(Records from a dataset)
────────────────────────────────────────
Lemma matcher_calls_sound_witness :
  forallb sound_call
    [CallAuthorize (lit "key.json"); CallOpenByKey (lit "ABC123-xyz"); CallWorksheets;
     CallGetValue (lit "5to") (lit "E3"); CallGetValue (lit "5to") (lit "E4");
     CallTokenSetRatio (lit "maria lopez") (lit "maria lopez");
     CallGetValue (lit "6to") (lit "E3")] = true.
Proof. exact (proj1 (matcher_calls_sound _ _ _ _ _ _ _ _ _ _ find_valid_example)). Defined.

(* ------------------------------------------------------------------ *)
(** * GridExtractor: further properties *)
(* ------------------------------------------------------------------ *)

Lemma progress_records_eq g p r cols :
  progress_records g p r cols
  = Return (if (0 <? p)%Z then flat_map (cell_progress g p r) cols else []).
Proof.
  destruct (0 <? p)%Z eqn:Hp.
  - induction cols as [|[par idx] cols IH]; [reflexivity|].
    cbn [progress_records flat_map]. rewrite IH, Hp.
    set (F := flat_map (cell_progress g p r) cols). unfold cell_progress.
    cbn [fst snd]. destruct (nth_error r idx) as [cell|]; [|reflexivity].
    destruct (parse_percentage_str_returns cell) as ([v|] & ->); reflexivity.
  - induction cols as [|[par idx] cols IH]; [reflexivity|].
    cbn [progress_records]. rewrite IH, Hp.
    destruct (nth_error r idx) as [cell|]; [|reflexivity].
    destruct (parse_percentage_str_returns cell) as ([v|] & ->); reflexivity.
Qed.
(** * go-arrow-json2csv2schema: a shallow embedding and its properties

    The development follows the two Go sources of the repository:
    the library package [json2schema] (flattening one JSON object into a
    header line and a first row, and asking the Arrow CSV reader for a
    schema) and the command [main] (flag parsing, file handles, the exit
    code and the pretty serializer).

    Go strings and byte slices are byte sequences: they are modelled as
    [string] (a list of 8-bit [ascii]).  A Go result pair [(v, err)] is a
    pair [(v, option error)], with the zero value of [v] where the source
    returns [nil].  Code of other packages (encoding/json, the Arrow CSV
    reader, the flag package, the operating system) is taken as a
    parameter, bundled in the records [Json], [Arrow] and [Env]. *)

From Stdlib Require Import ZArith NArith Ascii String OrderedTypeEx SpecFloat.
From stdpp Require Import base list sorting gmap strings.

Set Warnings "-register-all".
Local Open Scope string_scope.

(** ** Errors *)

(** Go's [error] values as the two packages build them: the sentinels
    declared with [errors.New], [fmt.Errorf("%w: %s", e, s)],
    [errors.Join], and errors coming out of other packages. *)
Inductive error : Type :=
| ErrNoCsvRecordBatchGot
| ErrKeyNotFound
| ErrInvalidTypeMapping
| Errorf_w (wrapped : error) (detail : string)
| Join (errs : list error)
| LibError (msg : string).

Definition newline_char : ascii := ascii_of_N 10.

Fixpoint join_lines (l : list string) : string :=
  match l with
  | [] => EmptyString
  | [x] => x
  | x :: rest => x ++ String newline_char (join_lines rest)
  end.

(** The method Error. *)
Fixpoint Error (e : error) : string :=
  match e with
  | ErrNoCsvRecordBatchGot => "no csv record batch got"
  | ErrKeyNotFound => "key not found"
  | ErrInvalidTypeMapping => "invalid type mapping"
  | Errorf_w w d => Error w ++ ": " ++ d
  | Join errs => join_lines (map Error errs)
  | LibError m => m
  end.

Definition error_eqb_sentinel (e target : error) : bool :=
  match e, target with
  | ErrNoCsvRecordBatchGot, ErrNoCsvRecordBatchGot => true
  | ErrKeyNotFound, ErrKeyNotFound => true
  | ErrInvalidTypeMapping, ErrInvalidTypeMapping => true
  | _, _ => false
  end.
(* ===== verification/CNet.v ===== *)
(** * Addresses, and what the two epoll servers keep of their sockets. *)
From S2P Require Import Prelude CInt CArray CStdio.

Definition AF_INET : Z := 2.
Record sockaddr_in : Type := MkAddr { sin_family : Z; sin_port : Z; sin_addr : Z }.

(** On a little-endian machine. *)
Definition htons (x : Z) : Z := (x mod 256) * 256 + x / 256 mod 256.

Definition SERVER_IP : list Z := bytes "127.0.0.1".
Definition SERVER_PORT : Z := 9190.
(** [htonl(INADDR_ANY)] *)
Definition INADDR_ANY : Z := 0.

(** The address and the descriptors of a server; the descriptors are
    indeterminate ([None]) until [InitServer] sets them. *)
Record Listener : Type := MkListener {
  server_port : Z;
  server_ip : list Z;
  serv_sock : option Z;
  serv_adr : option sockaddr_in;
  epfd : option Z;
}.

Definition new_listener (port : Z) (ip : list Z) : Listener := MkListener port ip None None None.
Definition open_socket (fd : Z) (l : Listener) : Listener :=
  MkListener (server_port l) (server_ip l) (Some fd)
    (Some (MkAddr AF_INET (htons (server_port l)) INADDR_ANY)) (epfd l).
Definition open_epoll (fd : Z) (l : Listener) : Listener :=
  MkListener (server_port l) (server_ip l) (serv_sock l) (serv_adr l) (Some fd).

(** The servers' destructors: the descriptors closed. *)
Definition close_listener (l : Listener) : res (list Z) :=
  a ← init (serv_sock l); b ← init (epfd l); mret [a; b].

(** [pool.addThread(size)], whose size is an [unsigned short], on the number of
    threads (at most 16). *)
Definition addThread (size threads : Z) : Z := threads + Z.min (size mod 2 ^ 16) (Z.max 0 (16 - threads)).
(* ===== verification/QuadraticSorts.v ===== *)
(** * The quadratic sorts of sort_algo/: [BubbleSort], [ChooseSort], [InsertSort].

    Each definition is the C++ function on an [int] array; [start] is a
    parameter the three functions take and never read. *)
From S2P Require Import Prelude CInt CArray.

Definition BubbleSort (vec : list Z) (start end_ : Z) : res (list Z) :=
  for_le 0 end_ (λ i vec,
    for_le i end_ (λ j vec,
      x ← aget vec i;
      y ← aget vec j;
      if y <? x then aswap vec i j else mret vec) vec) vec.

Definition ChooseSort (vec : list Z) (start end_ : Z) : res (list Z) :=
  for_le 0 end_ (λ i vec,
    tmp ← for_le i end_ (λ j tmp,
      x ← aget vec tmp;
      y ← aget vec j;
      if y <? x then mret j else mret tmp) i;
    aswap vec i tmp) vec.

Definition InsertSort (vec : list Z) (start end_ : Z) : res (list Z) :=
  for_le 0 end_ (λ i vec,
    j0 ← isub i 1;
    for_ge j0 0 (λ j vec,
      j1 ← iadd j 1;
      x ← aget vec j1;
      y ← aget vec j;
      if x <=? y then aswap vec j1 j else mret vec) vec) vec.

(** The literal array every [main] of sort_algo/ sorts. *)
Definition main_vec : list Z := [2; 43; 54; 1; 8; 5; 0; 2; 32; 78; 10].

(** The [main] functions: sort, then print [vec[0]] to [vec[10]] in order. *)
Definition bubble_main : res (list Z) :=
  vec ← BubbleSort main_vec 0 10;
  for_le 0 10 (λ i out, x ← aget vec i; mret (out ++ [x])) [].
Definition choose_main : res (list Z) :=
  vec ← ChooseSort main_vec 0 10;
  for_le 0 10 (λ i out, x ← aget vec i; mret (out ++ [x])) [].
Definition insert_main : res (list Z) :=
  vec ← InsertSort main_vec 0 10;
  for_le 0 10 (λ i out, x ← aget vec i; mret (out ++ [x])) [].

(** The exchange at the end of choose_sort.cc's [main]: [a ^= b], [b = a ^ b],
    [a = a ^ b] on two [int]s given as two's complement values. *)
Definition xor_swap (a b : Z) : Z * Z :=
  let a := Z.lxor a b in
  let b := Z.lxor a b in
  let a := Z.lxor a b in
  (a, b).

(** The two lines printed there: the numbers before and after. *)
Definition choose_exchange : (Z * Z) * (Z * Z) :=
  let a := 10 in
  let b := 9 in
  ((a, b), xor_swap a b).

Example choose_exchange_prints : choose_exchange = ((10, 9), (9, 10)).
Proof. reflexivity. Qed.

(** ** Selection order: every element before [i] is below everything after it *)
Definition min_prefix (v : list Z) (i hi : Z) : Prop :=
  ∀ a b, 0 ≤ a → a < i → a ≤ b → b ≤ hi → v.[a] ≤ v.[b].

Lemma min_prefix_0 v hi : min_prefix v 0 hi.
Proof. intros a b. lia. Qed.

Lemma min_prefix_sorted v hi : min_prefix v (hi + 1) hi → sorted_on v 0 hi.
Proof. intros H a b Ha Hab Hb. apply H; lia. Qed.

Lemma min_prefix_step v w i hi :
  0 ≤ i → hi < len v →
  min_prefix v i hi → perm_on v w i hi → (∀ k, i ≤ k ≤ hi → w.[i] ≤ w.[k]) →
  min_prefix w (i + 1) hi.
Proof.
  intros Hi Hhi Hv Hp Hw a b Ha Hai Hab Hb.
  destruct (decide (a = i)) as [->|]; [apply Hw; lia|].
  assert (Hwa : w.[a] = v.[a]) by (apply Hp; lia). rewrite Hwa.
  destruct (decide (b < i)).
  - assert (Hwb : w.[b] = v.[b]) by (apply Hp; lia). rewrite Hwb. apply Hv; lia.
  - assert (∀ k, i ≤ k ≤ hi → v.[a] ≤ w.[k]) as H; [|apply H; lia].
    apply (perm_on_forall (Z.le v.[a]) v w i hi); [done|lia|lia|].
    intros k Hk. apply Hv; lia.
Qed.

(** ** Inner loops *)
Lemma bubble_inner v i hi :
  0 ≤ i ≤ hi → hi < len v → hi < INT_MAX →
  wp (for_le i hi (λ j vec, x ← aget vec i; y ← aget vec j;
        if y <? x then aswap vec i j else mret vec) v)
     (λ w, perm_on v w i hi ∧ ∀ k, i ≤ k ≤ hi → w.[i] ≤ w.[k]).
Proof.
  intros Hi Hhi Hmax.
  apply (wp_for_le (λ j w, perm_on v w i hi ∧ ∀ k, i ≤ k < j → w.[i] ≤ w.[k])); try int_lia.
  - split; [apply perm_on_refl|lia].
  - intros j w Hj [Hp Hw]. pose proof (perm_on_len _ _ _ _ Hp) as Hl.
    wp_steps. apply wp_if; intros Hb; [apply Z.ltb_lt in Hb|apply Z.ltb_ge in Hb]; wp_steps.
    + split; [eapply perm_on_trans; [done|apply perm_on_swp; lia]|].
      intros k Hk. rewrite !at_swp by lia.
      repeat case_decide; subst; try lia. specialize (Hw k); lia.
    + split; [done|]. intros k Hk. destruct (decide (k = j)) as [->|]; [lia|apply Hw; lia].
  - intros w [Hp Hw]. split; [done|]. intros k Hk. apply Hw. lia.
Qed.

Lemma choose_inner v i hi :
  0 ≤ i ≤ hi → hi < len v → hi < INT_MAX →
  wp (for_le i hi (λ j tmp, x ← aget v tmp; y ← aget v j;
        if y <? x then mret j else mret tmp) i)
     (λ t, i ≤ t ≤ hi ∧ ∀ k, i ≤ k ≤ hi → v.[t] ≤ v.[k]).
Proof.
  intros Hi Hhi Hmax.
  apply (wp_for_le (λ j t, i ≤ t ≤ hi ∧ ∀ k, i ≤ k < j → v.[t] ≤ v.[k])); try int_lia.
  - split; [lia|lia].
  - intros j t Hj [Ht Hw].
    wp_steps. apply wp_if; intros Hb; [apply Z.ltb_lt in Hb|apply Z.ltb_ge in Hb]; wp_steps;
      (split; [lia|]); intros k Hk; destruct (decide (k = j)) as [->|];
      try specialize (Hw k); lia.
  - intros t [Ht Hw]. split; [done|]. intros k Hk. apply Hw. lia.
Qed.

Definition insert_inv (v : list Z) (i j : Z) (w : list Z) : Prop :=
  perm_on v w 0 i ∧ sorted_on w 0 j ∧ sorted_on w (j + 1) i ∧
  ∀ a b, 0 ≤ a ≤ j → j + 2 ≤ b ≤ i → w.[a] ≤ w.[b].

Lemma insert_inner v i :
  0 ≤ i → i < len v → i < INT_MAX → sorted_on v 0 (i - 1) →
  wp (for_ge (i - 1) 0 (λ j vec, j1 ← iadd j 1; x ← aget vec j1; y ← aget vec j;
        if x <=? y then aswap vec j1 j else mret vec) v)
     (λ w, perm_on v w 0 i ∧ sorted_on w 0 i).
Proof.
  intros Hi Hlen Hmax Hs.
  apply (wp_for_ge (insert_inv v i)); try int_lia.
  - split_and!; [apply perm_on_refl|done| |]; intros a b; intros; [|lia].
    replace b with a by lia. done.
  - intros j w Hj (Hp & H1 & H2 & H3). pose proof (perm_on_len _ _ _ _ Hp) as Hl.
    wp_steps. apply wp_if; intros Hb; [apply Z.leb_le in Hb|apply Z.leb_gt in Hb]; wp_steps.
    + split_and!.
      * eapply perm_on_trans; [done|apply perm_on_swp; lia].
      * intros a b Ha Hab Hbj. rewrite !at_swp by lia. repeat case_decide; try lia. apply H1; lia.
      * intros a b Ha Hab Hbj. rewrite !at_swp by lia. repeat case_decide; subst; try lia;
          first [apply H3; lia | apply H2; lia].
      * intros a b Ha Hbj. rewrite !at_swp by lia. repeat case_decide; subst; try lia;
          first [apply H3; lia | apply H1; lia].
    + split_and!; [done| | |].
      * intros a b Ha Hab Hbj. apply H1; lia.
      * intros a b Ha Hab Hbj. destruct (decide (a = j)) as [->|]; [|apply H2; lia].
        destruct (decide (b = j)) as [->|]; [lia|].
        destruct (decide (b = j + 1)) as [->|]; [lia|]. apply H3; lia.
      * intros a b Ha Hbj. destruct (decide (b = j + 1)) as [->|]; [|apply H3; lia].
        transitivity (w.[j]); [apply H1; lia|lia].
  - intros w (Hp & _ & H2 & _). split; [done|]. by replace 0 with (0 - 1 + 1) by lia.
Qed.

(** ** Functional correctness *)

(** What a correct sort of [0..end] promises: whatever the array, no undefined
    behaviour, and exactly the reference rearrangement of the range. *)
Lemma bubble_wp vec start end_ :
  -1 ≤ end_ < len vec → end_ < INT_MAX →
  wp (BubbleSort vec start end_) (λ w, perm_on vec w 0 end_ ∧ sorted_on w 0 end_).
Proof.
  intros Hend Hmax. unfold BubbleSort.
  apply (wp_for_le (λ i w, perm_on vec w 0 end_ ∧ min_prefix w i end_)); try int_lia.
  - split; [apply perm_on_refl|apply min_prefix_0].
  - intros i w Hi [Hp Hm]. pose proof (perm_on_len _ _ _ _ Hp) as Hl.
    eapply wp_mono; [apply bubble_inner; lia|]. intros w' [Hp' Hw']. split.
    + eapply perm_on_trans; [done|]. eapply perm_on_weaken; [done|lia..].
    + eapply min_prefix_step; [lia| |done..]. lia.
  - intros w [Hp Hm]. split; [done|by apply min_prefix_sorted].
Qed.

Lemma choose_wp vec start end_ :
  -1 ≤ end_ < len vec → end_ < INT_MAX →
  wp (ChooseSort vec start end_) (λ w, perm_on vec w 0 end_ ∧ sorted_on w 0 end_).
Proof.
  intros Hend Hmax. unfold ChooseSort.
  apply (wp_for_le (λ i w, perm_on vec w 0 end_ ∧ min_prefix w i end_)); try int_lia.
  - split; [apply perm_on_refl|apply min_prefix_0].
  - intros i w Hi [Hp Hm]. pose proof (perm_on_len _ _ _ _ Hp) as Hl.
    apply wp_bind. eapply wp_mono; [apply choose_inner; lia|]. intros t [Ht Hw].
    wp_step. split.
    + eapply perm_on_trans; [done|]. apply perm_on_swp; lia.
    + eapply min_prefix_step; [lia| |done|apply (perm_on_swp _ i t i end_); lia|]; [lia|].
      intros k Hk. rewrite !at_swp by lia. repeat case_decide; subst; try lia; apply Hw; lia.
  - intros w [Hp Hm]. split; [done|by apply min_prefix_sorted].
Qed.

Lemma insert_wp vec start end_ :
  -1 ≤ end_ < len vec → end_ < INT_MAX →
  wp (InsertSort vec start end_) (λ w, perm_on vec w 0 end_ ∧ sorted_on w 0 end_).
Proof.
  intros Hend Hmax. unfold InsertSort.
  apply (wp_for_le (λ i w, perm_on vec w 0 end_ ∧ sorted_on w 0 (i - 1))); try int_lia.
  - split; [apply perm_on_refl|]. intros a b. lia.
  - intros i w Hi [Hp Hs]. pose proof (perm_on_len _ _ _ _ Hp) as Hl.
    wp_steps. eapply wp_mono; [apply insert_inner; (lia || done)|]. intros w' [Hp' Hs']. split.
    + eapply perm_on_trans; [done|]. eapply perm_on_weaken; [done|lia..].
    + by replace (i + 1 - 1) with i by lia.
  - intros w [Hp Hs]. split; [done|]. by replace (end_ + 1 - 1) with end_ in Hs by lia.
Qed.

(** ** Properties *)

(** [BubbleSort] runs without undefined behaviour on every array and every
    [end] inside it, leaves everything after [end] alone, and replaces
    [vec[0..end]] by its sorted rearrangement; [start] has no influence. *)
Theorem bubble_sort_correct vec start end_ :
  -1 ≤ end_ < len vec → end_ < INT_MAX →
  BubbleSort vec start end_ = Ok (sort_range vec 0 end_).
Proof. intros. apply sort_range_wp; [lia..|by apply bubble_wp]. Qed.

Lemma bubble_sort_correct_witness :
  BubbleSort [3; 1; 2; 0] 1 2 = Ok [1; 2; 3; 0].
Proof. apply (bubble_sort_correct [3; 1; 2; 0] 1 2); done. Defined.

(** The same contract for [ChooseSort] (selection by index, one swap per
    round). *)
Theorem choose_sort_correct vec start end_ :
  -1 ≤ end_ < len vec → end_ < INT_MAX →
  ChooseSort vec start end_ = Ok (sort_range vec 0 end_).
Proof. intros. apply sort_range_wp; [lia..|by apply choose_wp]. Qed.

Lemma choose_sort_correct_witness :
  ChooseSort [3; 1; 2; 0] 0 3 = Ok [0; 1; 2; 3].
Proof. apply (choose_sort_correct [3; 1; 2; 0] 0 3); done. Defined.

(** The same contract for [InsertSort], whose inner loop has no early exit
    and swaps equal neighbours too. *)
Theorem insert_sort_correct vec start end_ :
  -1 ≤ end_ < len vec → end_ < INT_MAX →
  InsertSort vec start end_ = Ok (sort_range vec 0 end_).
Proof. intros. apply sort_range_wp; [lia..|by apply insert_wp]. Qed.

Lemma insert_sort_correct_witness :
  InsertSort [3; 1; 3; 0] 0 3 = Ok [0; 1; 3; 3].
Proof. apply (insert_sort_correct [3; 1; 3; 0] 0 3); done. Defined.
────────────────────────────────────────
### Assignment
What lines of the data contain the string "values"? List them.

### Response below
(** Go's [error] values as the two packages build them: the sentinels
    [a = a ^ b] on two [int]s given as two's complement values. *)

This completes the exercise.